---------- Record excerpts
(* ===== verification/QsortSort.v ===== *)
(** * Sorting: exchanging elements of an array

    [arr] says that memory holds an array of elements.  Whatever the alignment
    and size of the elements, the exchanges of [qsort] exchange elements or
    blocks of elements and touch nothing else. *)

From stdpp Require Import base tactics numbers list gmap sorting.
From S2P Require Import Prelude Bytes Qsort.

(** ** Blocks of bytes *)

Lemma bytes_at_inj m a x y : bytes_at m a x -> bytes_at m a y -> length x = length y -> x = y.
Proof.
  revert a y. induction x as [|b x IH]; intros a [|c y] Hx Hy Hl; try done.
  destruct Hx as [Hb Hx], Hy as [Hc Hy]. rewrite Hb in Hc. simplify_eq. f_equal. by eapply IH; [..|lia].
Qed.

(** The bytes [x] at [a] and [y] at [b] have changed places. *)
Definition exchanged (m m' : bmem) (a b : Z) (x y : list Z) : Prop :=
  bytes_at m' a y /\ bytes_at m' b x /\
  forall c, c < a \/ a + len x <= c -> c < b \/ b + len x <= c -> m' !! c = m !! c.

(** Two blocks of [n] bytes that are the same or do not overlap. *)
Definition apart (a b n : Z) : Prop := a = b \/ a + n <= b \/ b + n <= a.

Lemma exchanged_sym m m' a b x y : length x = length y -> exchanged m m' a b x y -> exchanged m m' b a y x.
Proof. intros Hl (H1 & H2 & H3). unfold exchanged. rewrite <- Hl. split_and!; auto. Qed.

Lemma swap_unit m a b x y :
  bytes_at m a x -> bytes_at m b y -> length x = length y -> apart a b (len x) ->
  exists m1 m', load_bytes m a (length x) = Some x /\ load_bytes m b (length x) = Some y /\
    store_bytes m a y = Some m1 /\ store_bytes m1 b x = Some m' /\ exchanged m m' a b x y.
Proof.
  intros Hx Hy Hl Hap. destruct (store_bytes_at m a x y Hx Hl) as (m1 & Hs1 & Hb1 & Ho1).
  destruct (store_bytes_at m1 b y x) as (m' & Hs2 & Hb2 & Ho2).
  { destruct Hap as [<- | Hap]; [done|]. apply (bytes_at_outside _ _ _ _ _ _ Hy Ho1). lia. }
  { done. }
  exists m1, m'. split_and!; [by apply load_bytes_at|rewrite Hl; by apply load_bytes_at|done|done|]. split_and!.
  - destruct Hap as [<- | Hap].
    + by rewrite <- (bytes_at_inj _ _ _ _ Hx Hy Hl).
    + apply (bytes_at_outside _ _ _ _ _ _ Hb1 Ho2). lia.
  - done.
  - intros c Ha Hb. rewrite Ho2, Ho1 by lia. done.
Qed.

Lemma exchanged_app m m1 m' a b x1 x2 y1 y2 :
  length x1 = length y1 -> length x2 = length y2 -> apart a b (len (x1 ++ x2)) ->
  exchanged m m1 a b x1 y1 -> exchanged m1 m' (a + len x1) (b + len x1) x2 y2 ->
  (a = b -> x1 = y1) ->
  exchanged m m' a b (x1 ++ x2) (y1 ++ y2).
Proof.
  unfold apart. intros Hl1 Hl2 Hap (Ha1 & Hb1 & Ho1) (Ha2 & Hb2 & Ho2) Heq. rewrite length_app, Nat2Z.inj_add in Hap.
  unfold exchanged. rewrite !bytes_at_app, length_app, Nat2Z.inj_add, <- Hl1. split_and!; try done.
  - apply (bytes_at_frame m1); [done|]. intros c Hc. apply Ho2; lia.
  - apply (bytes_at_frame m1); [done|]. intros c Hc. apply Ho2; lia.
  - intros c Hca Hcb. rewrite Ho2, Ho1 by lia. done.
Qed.

Lemma swapcode_spec fuel w m a b (i : nat) x y :
  bytes_at m a x -> bytes_at m b y -> (0 < w)%nat -> (0 < i)%nat ->
  length x = (i * w)%nat -> length y = (i * w)%nat -> apart a b (len x) -> (i <= fuel)%nat ->
  exists m', swapcode fuel w m a b (Z.of_nat i) = Some m' /\ exchanged m m' a b x y.
Proof.
  revert m a b i x y. induction fuel as [|fuel IH]; intros m a b i x y Hx Hy Hw Hi Hlx Hly Hap Hf; [lia|].
  destruct i as [|i]; [lia|]. simpl in Hlx, Hly. pose proof (take_drop w x) as Ex. pose proof (take_drop w y) as Ey.
  assert (length (take w x) = w /\ length (take w y) = w) as [Lx Ly] by (rewrite !length_take; lia).
  assert (length (drop w x) = i * w /\ length (drop w y) = i * w)%nat as [Dx Dy] by (rewrite !length_drop; lia).
  revert Lx Ly Dx Dy Ex Ey. generalize (take w x) (take w y) (drop w x) (drop w y). intros x1 y1 x2 y2 Lx Ly Dx Dy <- <-.
  apply bytes_at_app in Hx as [Hx1 Hx2]. apply bytes_at_app in Hy as [Hy1 Hy2].
  unfold apart in Hap. rewrite length_app, Nat2Z.inj_add in Hap.
  destruct (swap_unit m a b x1 y1) as (m1 & m2 & E1 & E2 & E3 & E4 & Hex); [done|done|lia|unfold apart; lia|].
  cbn [swapcode]. rewrite Lx in E1, E2. rewrite E1, E2. simpl. rewrite E3. simpl. rewrite E4. simpl.
  assert (a = b -> x1 = y1) as Heq by (intros <-; eapply bytes_at_inj; eauto; lia).
  destruct (Z.ltb_spec 0 (Z.of_nat (S i) - 1)).
  - replace (Z.of_nat (S i) - 1) with (Z.of_nat i) by lia.
    destruct Hex as (Ha & Hb & Ho).
    destruct (IH m2 (a + Z.of_nat w) (b + Z.of_nat w) i x2 y2) as (m' & -> & Hex'); [| |lia..| |lia|].
    + apply (bytes_at_frame m); [by rewrite <- Lx|]. intros c Hc. apply Ho; lia.
    + apply (bytes_at_frame m); [by rewrite <- Ly|]. intros c Hc. apply Ho; lia.
    + unfold apart. lia.
    + exists m'. split; [done|]. apply (exchanged_app m m2); [lia|lia| |done|by rewrite Lx|done].
      unfold apart. rewrite length_app. lia.
  - exists m2. split; [done|]. assert (i = 0%nat) as -> by lia. destruct x2, y2; [|simpl in *; lia..].
    by rewrite !app_nil_r.
Qed.

(** The kinds of exchange that suit a size. *)
Definition swaptype_ok (swaptype size : Z) : Prop :=
  swaptype = 0 /\ size = 4 \/ swaptype = 1 /\ size mod 4 = 0 \/ swaptype = 2.

Lemma SWAPINIT_ok a size : swaptype_ok (SWAPINIT a size) size.
Proof.
  unfold swaptype_ok, SWAPINIT. destruct (Z.eqb_spec (a mod 4) 0), (Z.eqb_spec (size mod 4) 0); simpl; try tauto.
  destruct (Z.eqb_spec size 4); tauto.
Qed.

Lemma swapfunc_spec m a b x y swaptype size k :
  bytes_at m a x -> bytes_at m b y -> length x = length y -> apart a b (len x) ->
  swaptype_ok swaptype size -> len x = k * size -> 0 < len x < 4294967296 ->
  exists m', swapfunc m a b (len x) swaptype = Some m' /\ exchanged m m' a b x y.
Proof.
  intros Hx Hy Hl Hap Hst Hk Hn. unfold swapfunc. rewrite u32_small by lia.
  destruct (Z.leb_spec swaptype 1).
  - assert (len x mod 4 = 0) as Hm.
    { rewrite Hk, Z.mul_mod by lia. replace (size mod 4) with 0; [by rewrite Z.mul_0_r|].
      destruct Hst as [[_ ->] | [[_ ?] | ->]]; [done|done|lia]. }
    assert (len x = 4 * (len x / 4)) as Hd by (pose proof (Z.div_mod (len x) 4); lia).
    replace (len x / 4) with (Z.of_nat (Z.to_nat (len x / 4))) by lia.
    apply swapcode_spec; try done; lia.
  - rewrite Z.div_1_r. apply swapcode_spec; try done; lia.
Qed.

(** ** Arrays *)

Section arrays.
Context (size : Z).
Hypothesis Hsize : 0 < size.

Definition arr (m : bmem) (base : Z) (l : list (list Z)) : Prop :=
  bytes_at m base (concat l) /\ Forall (fun e : list Z => len e = size) l.

Lemma len_concat l : Forall (fun e : list Z => len e = size) l -> len (concat l) = len l * size.
Proof. induction 1 as [|e l He _ IH]; [done|]. simpl. rewrite length_app. lia. Qed.

Lemma arr_app m base l1 l2 : arr m base (l1 ++ l2) <-> arr m base l1 /\ arr m (base + len l1 * size) l2.
Proof.
  unfold arr. rewrite concat_app, bytes_at_app, Forall_app. split.
  - intros ((H1 & H2) & H3 & H4). rewrite len_concat in H2 by done. tauto.
  - intros ((H1 & H2) & H3 & H4). rewrite len_concat by done. tauto.
Qed.

Lemma arr_singleton m base e : arr m base [e] <-> bytes_at m base e /\ len e = size.
Proof. unfold arr. simpl. rewrite app_nil_r, Forall_singleton. done. Qed.

Lemma arr_cons m base e l : arr m base (e :: l) <-> bytes_at m base e /\ len e = size /\ arr m (base + size) l.
Proof.
  change (e :: l) with ([e] ++ l). rewrite arr_app, arr_singleton. simpl. rewrite Z.mul_1_l. tauto.
Qed.

Lemma arr_frame m m' base l :
  arr m base l -> (forall c, base <= c < base + len l * size -> m' !! c = m !! c) -> arr m' base l.
Proof.
  intros [Hb Hf] Hs. split; [|done]. apply (bytes_at_frame m); [done|]. rewrite len_concat by done. done.
Qed.

Lemma arr_outside m m' a e base l :
  arr m base l -> same_outside a e m m' -> base + len l * size <= a \/ e <= base -> arr m' base l.
Proof. intros Hl Hs Ho. apply (arr_frame m); [done|]. intros c Hc. apply Hs. lia. Qed.

(** Exchanging two blocks of the same number of elements. *)
Lemma arr_exchange m m' base P A M B R :
  arr m base (P ++ A ++ M ++ B ++ R) -> length A = length B ->
  exchanged m m' (base + len P * size) (base + (len P + len A + len M) * size) (concat A) (concat B) ->
  arr m' base (P ++ B ++ M ++ A ++ R) /\ same_outside base (base + len (P ++ A ++ M ++ B ++ R) * size) m m'.
Proof.
  intros Hl HAB (H1 & H2 & H3). rewrite !arr_app in Hl. destruct Hl as (HP & HA & HM & HB & HR).
  rewrite len_concat in H3 by apply HA. rewrite !arr_app, !length_app, !Nat2Z.inj_add, <- HAB. split_and!.
  - apply (arr_frame m); [done|]. intros c Hc. apply H3; nia.
  - split; [done|apply HB].
  - apply (arr_frame m); [done|]. intros c Hc. apply H3; nia.
  - split; [|apply HA]. by replace (base + len P * size + len A * size + len M * size)
      with (base + (len P + len A + len M) * size) by lia.
  - replace (base + len P * size + len A * size + len M * size + len A * size)
      with (base + len P * size + len A * size + len M * size + len B * size) by lia.
    apply (arr_frame m); [done|]. intros c Hc. apply H3; nia.
  - intros c Hc. apply H3; nia.
Qed.

Lemma vecswap_arr m base P A M B R swaptype :
  swaptype_ok swaptype size -> arr m base (P ++ A ++ M ++ B ++ R) -> length A = length B ->
  len A * size < 4294967296 ->
  exists m', vecswap m (base + len P * size) (base + (len P + len A + len M) * size) (len A * size) swaptype = Some m' /\
    arr m' base (P ++ B ++ M ++ A ++ R) /\ same_outside base (base + len (P ++ A ++ M ++ B ++ R) * size) m m'.
Proof.
  intros Hst Hl HAB Hn. pose proof Hl as Hl'. rewrite !arr_app in Hl'. destruct Hl' as (_ & HA & _ & HB & _).
  assert (len (concat A) = len A * size /\ len (concat B) = len A * size) as [EA EB]
    by (rewrite !len_concat by (apply HA || apply HB); lia).
  unfold vecswap. destruct (Z.ltb_spec 0 (len A * size)).
  - destruct (swapfunc_spec m (base + len P * size) (base + (len P + len A + len M) * size) (concat A) (concat B) swaptype size (len A))
      as (m' & Hs & Hex); [apply HA| |lia| |done|lia|lia|].
    + replace (base + (len P + len A + len M) * size) with (base + len P * size + len A * size + len M * size) by lia. apply HB.
    + unfold apart. nia.
    + rewrite EA in Hs. exists m'. split; [done|]. by apply arr_exchange.
  - assert (A = [] /\ B = []) as [-> ->] by (destruct A, B; simpl in *; try done; nia).
    exists m. split_and!; auto with bytes.
Qed.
--------------------
Prompt » Only the number is wanted: how many lines in the entries above contain the word "Some"?

Solution for this task » 5